European Commission, Joint Research Centre, Institute for Health and Consumer Protection, Chemical Assessment and Testing Unit, Via Fermi 1, 21027, Ispra (VA), Italy.
Environ Int. 2011 May;37(4):743-65. doi: 10.1016/j.envint.2011.01.005. Epub 2011 Feb 26.
This paper summarizes recent data on the occurrence of major organic compounds (benzene, toluene, xylenes, styrene, acetaldehyde, formaldehyde, naphthalene, limonene, α-pinene and ammonia, classified by the European Commission's INDEX strategy report as the priority pollutants to be regulated) and evaluates accordingly cancer and non-cancer risks posed by indoor exposure in dwellings and public buildings in European Union (EU) countries. The review process indicated that significant differences in indoor air quality exist within and among the countries where data were available, indicating corresponding differences in sources and emission strength of airborne chemicals, identified or not. Conservative exposure limits were not exceeded for non-carcinogenic effects, except for formaldehyde; for carcinogenic agents the estimated risks were up to three orders of magnitude higher than the one (10(-6)) proposed as acceptable by risk management bodies. However, the risk assessment evaluation process faces crucial difficulties, either due to the relative paucity of indoor air quality measurements in many EU countries, or by the lack of sampling consistency in the already existing studies, indicating the need for additional measurements of indoor air quality following a harmonized sampling and analytical protocol. Additionally, uncertainties embodied in the cancer potency factors and exposure limit values impose further difficulties in substance prioritization and risk management.

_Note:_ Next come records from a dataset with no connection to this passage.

(** * Revision provenance *)

(** An edit chosen for a source has provenance of its own. *)
Definition add_selected (candidate : TurnRecord) (replay : mapping RevisionReplay)
    (kv : string * SourceEventRevision) : mapping RevisionReplay :=
  let '(source, (timestamp, revision_id)) := kv in
  let prompt_source := prompt_source_event_id candidate source in
  if String.eqb revision_id prompt_source then replay
  else map_set_default revision_id (new_revision prompt_source timestamp) replay.

(** One revision joined with what the authority says of it. *)
Definition join_revision (old : RevisionReplay) (new : option RevisionReplay) : RevisionReplay :=
  preserve_summary_provenance
    match new with
    | None => old
    | Some new =>
        if rr_redacted old && negb (rr_redacted new) then old
        else if rr_redacted old && rr_redacted new then
          set_rr_response (text_or_else (rr_response_event_id old) (rr_response_event_id new))
            (set_rr_cleanup (rr_cleanup_pending old && rr_cleanup_pending new) old)
        else if bool_decide (rr_response_event_id old ≠ None)
                && bool_decide (rr_response_event_id new = None)
        then set_rr_response (rr_response_event_id old) new
        else new
    end old.

Definition join_authority (replay : mapping RevisionReplay) (kv : string * RevisionReplay) :
    mapping RevisionReplay :=
  map_set kv.1 (join_revision kv.2 (map_get kv.1 replay)) replay.
(* ===== verification/LedgerCache.v ===== *)
(** The process cache of the turn ledger: [HandledTurnLedger] of [handled_turns.py].

    Readers are answered from memory, so a write is published before it commits and is
    taken back if it definitely failed.  The asyncio future a reservation puts under its
    keys is a number, the caller's callback and [time.time()] are arguments. *)
From Stdlib Require Import SpecFloat.
From S2P Require Import Prelude Mappings Json Models Database TurnOrigin.
From S2P Require Import TurnRecord TurnMerge TurnCodec TurnLedger.

(** * Records in memory *)

(** A record object; undoing a publication compares objects, not values. *)
Record held := {
  hd_object : nat;
  hd_record : TurnRecord;
}.

Definition records_of (m : mapping held) : mapping TurnRecord :=
  map (λ kv : string * held, (kv.1, hd_record kv.2)) m.

(** [_PendingLedgerWrite] *)
Record PendingLedgerWrite := {
  pw_record : held;
  pw_superseded : mapping (option held);
  pw_keys : list string;
  pw_settled : nat;
}.

(** [_ResponseIndexes] *)
Record ResponseIndexes := {
  ri_responses : mapping held;
  ri_conversations : mapping (mapping held);
  ri_cleanup : mapping held;
}.

(** [_LedgerState], without its locks. *)
Record LedgerState := {
  ls_indexes : ResponseIndexes;
  ls_pending_writes : mapping nat;
  ls_loaded : bool;
}.

Definition ls_responses (st : LedgerState) : mapping held := ri_responses (ls_indexes st).

Definition empty_ledger : LedgerState :=
  {| ls_indexes := {| ri_responses := []; ri_conversations := []; ri_cleanup := [] |};
     ls_pending_writes := []; ls_loaded := false |}.

(** [_publish_responses] *)
Definition publish_responses (indexes : ResponseIndexes) (st : LedgerState) : LedgerState :=
  {| ls_indexes := indexes; ls_pending_writes := ls_pending_writes st; ls_loaded := ls_loaded st |}.

Definition set_pending_writes (p : mapping nat) (st : LedgerState) : LedgerState :=
  {| ls_indexes := ls_indexes st; ls_pending_writes := p; ls_loaded := ls_loaded st |}.

Definition session_of (h : option held) : option string :=
  tg_session_id <$> (h ≫= λ h, tn_conversation_target (hd_record h)).

Definition owes_cleanup (h : held) : bool :=
  negb (bool_decide (tn_pending_redaction_cleanup_event_ids (hd_record h) = [])).

(** [del self._state.conversation_responses[session][event_id]] *)
Definition leave_conversation (session event_id : string) (c : mapping (mapping held)) :
    outcome (mapping (mapping held)) :=
  match map_get session c with
  | None => Raise KeyError
  | Some conversation =>
      match map_get event_id conversation with
      | None => Raise KeyError
      | Some _ =>
          Ok (match map_pop event_id conversation with
              | [] => map_pop session c
              | rest => map_set session rest c
              end)
      end
  end.

(** [self._state.conversation_responses.setdefault(session, {})[event_id] = record] *)
Definition enter_conversation (session event_id : string) (h : held)
    (c : mapping (mapping held)) : mapping (mapping held) :=
  map_set session (map_set event_id h (default [] (map_get session c))) c.

(** [_set_response] *)
Definition set_response (event_id : string) (record : option held) (i : ResponseIndexes) :
    outcome ResponseIndexes :=
  let previous_session := session_of (map_get event_id (ri_responses i)) in
  let session := session_of record in
  outcome_bind (match previous_session with
                | Some s => if bool_decide (session = Some s) then Ok (ri_conversations i)
                            else leave_conversation s event_id (ri_conversations i)
                | None => Ok (ri_conversations i)
                end) (λ conversations,
  Ok match record with
     | None =>
         {| ri_responses := map_pop event_id (ri_responses i);
            ri_conversations := conversations;
            ri_cleanup := map_pop event_id (ri_cleanup i) |}
     | Some h =>
         {| ri_responses := map_set event_id h (ri_responses i);
            ri_conversations :=
              match session with
              | Some s => enter_conversation s event_id h conversations
              | None => conversations
              end;
            ri_cleanup := if owes_cleanup h then map_set event_id h (ri_cleanup i)
                          else map_pop event_id (ri_cleanup i) |}
     end).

本文总结了近期有关主要有机化合物(苯、甲苯、二甲苯、苯乙烯、乙醛、甲醛、萘、柠檬烯、α-蒎烯和氨,根据欧洲委员会的 INDEX 战略报告被归类为优先监管的污染物)在欧盟国家居民住宅和公共建筑室内暴露的发生情况,并据此评估了癌症和非癌症风险。审查过程表明,在有数据的国家中,室内空气质量存在显著差异,表明空气中化学物质的来源和排放强度存在相应差异,无论是否已被识别。除甲醛外,非致癌效应的保守暴露限值未被超过;对于致癌剂,估计的风险比风险管理机构提出的可接受风险(10(-6))高出三个数量级。然而,风险评估评价过程面临着重大困难,要么是因为许多欧盟国家的室内空气质量测量相对较少,要么是因为已经存在的研究中采样一致性缺乏,表明需要按照协调一致的采样和分析方案进一步测量室内空气质量。此外,致癌效力因素和暴露限值中包含的不确定性进一步增加了物质优先级排序和风险管理的难度。